In determining whether it would be inequitable to enforce a restrictive covenant against a particular lot owner, we must weigh the equities of the owner in violation of the covenant against the equities favoring other lot owners who acquired their property on the strength of the restriction. Cowling v. Colligan, 158 Tex. 458, 312 S.W.2d 943, 946 (1958). It is difficult to accept the appellants’ view that their costs resulting from the enforcement of the injunction are disproportionate to the benefits the other homeowners will receive. Undoubtedly the appellants will incur considerable expense in removing the home. The two sections must be separated carefully and some damage to the decks which were added is, perhaps, inevitable. Also we must bear in mind that the appellants moved the home onto the property despite their actual and constructive knowledge of the restrictions and added on the decks after prompt notification of their neighbors’ hostility to the location of a mobile home in the subdivision.

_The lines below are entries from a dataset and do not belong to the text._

Definition placement_text (l : CpuList) : option string := if cpu_list_is_empty l then None else Some (render l).

Definition configure_limits (group : string) (limits : LeaseLimits) : FM W unit :=
  quota ← lift (cpu_quota limits);
  _ ← write_opt group "cpu.max" quota;
  _ ← (if 0 <? lim_memory_bytes limits then
         _ ← group_write group "memory.max" (pretty (lim_memory_bytes limits));
         group_write group "memory.swap.max" "0"
       else mret ());
  _ ← write_opt group "cpuset.cpus" (placement_text (pl_cpus (lim_placement limits)));
  write_opt group "cpuset.mems" (placement_text (pl_mems (lim_placement limits))).

(** ** Controllers *)

Definition required_controllers (limits : LeaseLimits) : list string :=
  (if 0 <? lim_cpu_count limits then ["cpu"] else [])
  ++ (if 0 <? lim_memory_bytes limits then ["memory"] else [])
  ++ (if negb (placement_is_empty (lim_placement limits)) then ["cpuset"] else []).

Definition enable_controllers (root : string) (limits : LeaseLimits) : FM W unit :=
  match required_controllers limits with
  | [] => mret ()
  | required =>
      let control := join_path root "cgroup.subtree_control" in
      current ← (λ w, (w, context ("read " +:+ control) (fs_read_to_string w control)));
      match List.filter (λ token, negb (bool_decide (token ∈ split_whitespace current))) required with
      | [] => mret ()
      | missing =>
          _ ← (λ w, (w, context ("open " +:+ control) (fs_open_write w control)));
          calling ("write " +:+ control) (λ w, fs_write_all w control (join " " ((λ token, "+" +:+ token) <$> missing)))
      end
  end.

Definition prepare_root (root : string) (limits : LeaseLimits) : FM W unit :=
  _ ← calling ("create " +:+ root) (λ w, fs_create_dir_all w root);
  enable_controllers root limits.

(** ** Groups *)

Definition cgroup_kill (group : string) : FM W unit := group_write group "cgroup.kill" "1".

Definition cgroup_destroy (group : string) : FM W unit :=
  calling ("remove " +:+ group) (λ w, fs_remove_dir w group).

(** Configure, and clean up when that fails. *)
Definition configure_or (cleanup : FM W unit) (group : string) (limits : LeaseLimits) : FM W string := λ w,
  match configure_limits group limits w with
  | (w, Ok _) => (w, Ok group)
  | (w, Err e) => ((cleanup w).1, Err e)
  end.

Definition cgroup_create (root : string) (lease : LeaseId) (limits : LeaseLimits) : FM W string :=
  _ ← prepare_root root limits;
  let path := join_path root ("lease-" +:+ pretty lease) in
  _ ← (λ w, match fs_create_dir w path with
            | (w, Ok _) => (w, Ok ())
            | (w, Err AlreadyExists) => cgroup_kill path w
            | (w, Err (DirOther e)) => (w, Err ("create " +:+ path +:+ ": " +:+ e))
            end);
  configure_or (_ ← ignoring (cgroup_kill path); ignoring (λ w, fs_remove_dir w path)) path limits.

(** [pid] and [seq] make the name unique. *)
Definition cgroup_create_probe (root : string) (pid seq : N) (limits : LeaseLimits) : FM W string :=
  _ ← prepare_root root limits;
  let path := join_path root (".archon-probe-" +:+ pretty pid +:+ "-" +:+ pretty seq) in
  _ ← (λ w, match fs_create_dir w path with
            | (w, Ok _) => (w, Ok ())
            | (w, Err AlreadyExists) => (w, Err ("create " +:+ path +:+ ": File exists (os error 17)"))
            | (w, Err (DirOther e)) => (w, Err ("create " +:+ path +:+ ": " +:+ e))
            end);
  configure_or (ignoring (λ w, fs_remove_dir w path)) path limits.

(** [i32::from_str] *)
Definition parse_i32 (s : string) : option Z :=
  match s with
  | String c rest =>
      if Ascii.eqb c "-"
      then if bool_decide (rest = "") then None
           else n ← parse_digits 0 rest; if n <=? 2 ^ 31 then Some (- Z.of_N n)%Z else None
      else Z.of_N <$> parse_uint (2 ^ 31 - 1) s
  | "" => None
  end.

Definition cgroup_pids (w : W) (group : string) : list Z :=
  match fs_read_to_string w (join_path group "cgroup.procs") with
  | Ok text => omap (M := list) (λ line, parse_i32 (trim line)) (lines text)
  | Err _ => []
  end.
End groups.

(** ** As a host *)

(** The operations of a host that are not those of this file.  [PROBE_SEQ] is
    part of the state. *)
Record HostRest (W child : Type) := mkHostRest {
  hr_try_wait : W → child → W * result string (option (option Z));
  hr_wait : W → child → W * result string unit;
  hr_kill : W → child → W * result string unit;
  hr_open_log : W → LeaseId → W * result string unit;
  hr_clone_log : W → LeaseId → W * result string unit;
  hr_sigterm_and_wait : W → list Z → string → N → W;
  hr_filter_devices : W → string → list DeviceAccess → W * result string unit;
  hr_spawn_in_group : W → string → list string → W * result string child;
  hr_spawn : W → list string → W * result string child;
  hr_engine : W → string → list string → W * result string Execution.Output;
  hr_read_log : W → LeaseId → string;
  hr_probe_id : W → W * (N * N);
  hr_probe_spawn : W → string → W * result string unit;
  hr_probe_filter : W → string → W * result string unit;
  hr_affinity : W → W * (CpuList * CpuList);
}.
Arguments mkHostRest {W child}.

#[export] Instance linux_host {W child : Type} `{!Files W} (rest : HostRest W child) : Host W := {|
  Execution.child := child;
  Execution.group := string;
  try_wait := hr_try_wait _ _ rest;
  wait := hr_wait _ _ rest;
  kill := hr_kill _ _ rest;
  open_log := hr_open_log _ _ rest;
  clone_log := hr_clone_log _ _ rest;
  create_group w root lease limits := cgroup_create root lease limits w;
  group_kill w g := cgroup_kill g w;
  group_destroy w g := cgroup_destroy g w;
  group_drain w g grace := hr_sigterm_and_wait _ _ rest w (cgroup_pids w g) g grace;
  filter_devices := hr_filter_devices _ _ rest;
  spawn_in_group := hr_spawn_in_group _ _ rest;
  spawn := hr_spawn _ _ rest;
  engine := hr_engine _ _ rest;
  read_log := hr_read_log _ _ rest;
  create_probe w root limits :=
    let '(w, (pid, seq)) := hr_probe_id _ _ rest w in cgroup_create_probe root pid seq limits w;
  probe_spawn := hr_probe_spawn _ _ rest;
  probe_filter := hr_probe_filter _ _ rest;
  affinity := hr_affinity _ _ rest;
|}.

(** * Limits hold before a member starts

    A group that was created has every limit of its lease written, and the
    runtime starts the member only inside it. *)

(** ** Paths *)

Lemma str_app_inj s t u : s +:+ t = s +:+ u → t = u.
Proof. induction s as [|c s IH]; [done|]. rewrite !str_app_cons. intros [= H]. auto. Qed.

#[export] Instance join_path_inj dir : Inj (=) (=) (join_path dir).
Proof.
  intros a b. unfold join_path. destruct (String.rev dir) as [|c s]; [done|].
  destruct (Ascii.eqb c "/"); [apply str_app_inj|]. intros H%str_app_inj. by apply (str_app_inj "/").
Qed.

(** ** What a lease's limits are, file by file *)

Definition limit_files (limits : LeaseLimits) : list (string * string) :=
  (if 0 <? lim_cpu_count limits then [("cpu.max", pretty (lim_cpu_count limits * 100000) +:+ " 100000")] else [])
  ++ (if 0 <? lim_memory_bytes limits
      then [("memory.max", pretty (lim_memory_bytes limits)); ("memory.swap.max", "0")] else [])
  ++ (if cpu_list_is_empty (pl_cpus (lim_placement limits)) then []
      else [("cpuset.cpus", render (pl_cpus (lim_placement limits)))])
  ++ (if cpu_list_is_empty (pl_mems (lim_placement limits)) then []
      else [("cpuset.mems", render (pl_mems (lim_placement limits)))]).

Lemma limit_files_nodup limits : NoDup (limit_files limits).*1.
Proof.
  unfold limit_files. destruct (0 <? lim_cpu_count limits), (0 <? lim_memory_bytes limits),
    (cpu_list_is_empty (pl_cpus _)), (cpu_list_is_empty (pl_mems _)); cbn;
    by apply (bool_decide_unpack _).
Qed.

Section files.
Context {W : Type} `{!Files W}.

Fixpoint write_files (group : string) (files : list (string * string)) : FM W unit :=
  match files with
  | [] => mret ()
  | (file, text) :: files => _ ← group_write group file text; write_files group files
  end.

We are not persuaded that the costs of relocating the mobile home are likely to be greater than the total of the losses in market value which the other lot owners will probably suffer if injunctive relief is denied. If there is a disproportion between the harm which will ensue from granting injunctive relief and the benefit to be gained thereby, the disproportion must be of considerable magnitude to justify a refusal to enforce the restrictions. Cowling v. Colligan, 312 S.W.2d at 946. The enforcement of the permanent injunction granted by the trial court affords the appellees a much more practical, efficient, and prompt remedy than an action for damages. A balancing of the equities or relative hardships does not justify a denial of injunctive relief in this case. Point eleven is overruled.

The judgment is affirmed. 
      
      . Uniform Standards Code for Mobile Homes, ch. 656, §§ 1-13, 1969 Tex.Gen.Laws, 1954-1957 (current version at Tex.Rev.Civ.Stat.Ann. art. 5221f (Vernon 1986)).
     
      
      . Texas Manufactured Housing Standards Act, ch. 625, § 3, 1979 Tex.Gen.Laws 1405.
     
      
      . Mobile Homes-Tie-Down Standards-Fees-Penalties, ch. 606 § 14, 1973 Tex.Gen.Laws 1673.
     
      
      . Manufactured Home Construction and Safety Standards, 42 U.S.C. § 5401 (1982).
     
      
      . Nat’l Mobile Home and Safety Standards Act of 1974, Pub.L. No. 96-399, 94 Stat. 1641 (1980).
     
      
      . Manufactured Housing Standards Act, Tex.Rev.Civ.Stat.Ann. art. 5221f (Vernon 1986).
     
      
      . Nat’l Mobile Home and Safety Standards Act of 1974, supra note 5.